Items listed in a dataset

=== Section Start ===

(* ===== verification/Alloc.v ===== *)
(** The allocator interface of src/kernel/allocator.h, as the kernel's containers
    use it: a pair of function pointers over hidden allocator state. *)
From S2P Require Import Prelude.

(** [A] is the allocator's hidden state. [alloc a n] is the address it returns
    for [n] bytes, 0 for NULL. *)
Class Allocator (A : Type) := {
  alloc : A → Z → Z * A;
  dealloc : A → Z → A;
  live : A → gset Z;
}.

(** What the containers rely on: blocks handed out are fresh and not NULL, and
    stay allocated until they are given back. *)
Class AllocatorLaws (A : Type) `{Allocator A} := {
  alloc_nonnull a n : (alloc a n).1 ≠ 0;
  alloc_fresh a n : (alloc a n).1 ∉ live a;
  alloc_live a n : live (alloc a n).2 = {[(alloc a n).1]} ∪ live a;
  dealloc_live a p : live (dealloc a p) = live a ∖ {[p]};
}.

(** A concrete allocator: the lowest page-aligned address above every live
    block. *)
Module Bump.
Record t := Mk { blocks : gset Z }.

Definition top (s : gset Z) : Z := set_fold Z.max 0 s.

#[global] Instance ops : Allocator t := {|
  alloc a n := let p := top (blocks a) + 4096 in (p, Mk ({[p]} ∪ blocks a));
  dealloc a p := Mk (blocks a ∖ {[p]});
  live := blocks;
|}.

Lemma top_max (s : gset Z) : 0 ≤ top s ∧ ∀ x, x ∈ s → x ≤ top s.
Proof.
  unfold top. apply (set_fold_ind_L (λ r (X : gset Z), 0 ≤ r ∧ ∀ x, x ∈ X → x ≤ r)).
  - set_solver.
  - intros x X r Hx [H0 H]. split; [lia|]. intros y [Hy|Hy]%elem_of_union.
    + apply elem_of_singleton in Hy. lia.
    + specialize (H y Hy). lia.
Qed.

#[global] Instance laws : AllocatorLaws t.
Proof.
  split; cbn.
  - intros a n. pose proof (top_max (blocks a)). lia.
  - intros a n Hin. apply top_max in Hin. lia.
  - done.
  - done.
Qed.

Definition init : t := Mk ∅.
End Bump.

=== Section End ===

INSTRUCTIONS TO FOLLOW -> Select all lines with the word "containers" from the entries above.

TASK RESULT ->
(** The allocator interface of src/kernel/allocator.h, as the kernel's containers
(** What the containers rely on: blocks handed out are fresh and not NULL, and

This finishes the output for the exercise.